- [Problem requirements]:
Starting at the line with "Open Scope list_scope.", repeat every line exactly until the records end, including the last one.

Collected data
(** * short-link: a shallow embedding of [shorturl.py]

    The program shortens URLs through an HTTP endpoint, keeps a bounded
    history of the results in a JSON file and offers maintenance operations
    on that history.  Every function of the script that touches the history
    or the network is embedded below as a state-passing function over a
    [World] that holds the history file, the clock, the remote server, the
    console, the keyboard and the clipboard.

    Conventions.
    - Time stamps ([time.time()]) are integers (seconds); only their order,
      their sums and their truth value are used by the program.  The sum of
      a time stamp and an integer is exact; it raises when the integer is
      too large for a float ([Py.float_overflow]).
    - [urlparse], [time.ctime], [str.isdigit], [int] and the markup parser
      of [rich] are library functions: they are Section variables, and
      [urlparse_basic], [ctime_basic], [ctime_error_basic], [isdigit_basic],
      [int_basic] and [markup_basic] are concrete instances used to run the
      embedding on examples.
    - An exception that nothing catches ends the program: the functions that
      can raise one return a [Result], and the world they leave is the world
      at the [raise].
    - Python truth values are written out: [None], [0] and the empty string
      are false. *)

From Stdlib Require Import ZArith List String Ascii Bool Lia.
From Stdlib Require Import Numbers.DecimalString.
Import ListNotations.

Open Scope list_scope.
Open Scope string_scope.
Open Scope Z_scope.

- [Solution to this exercise]:
Open Scope list_scope.
Open Scope string_scope.
Open Scope Z_scope.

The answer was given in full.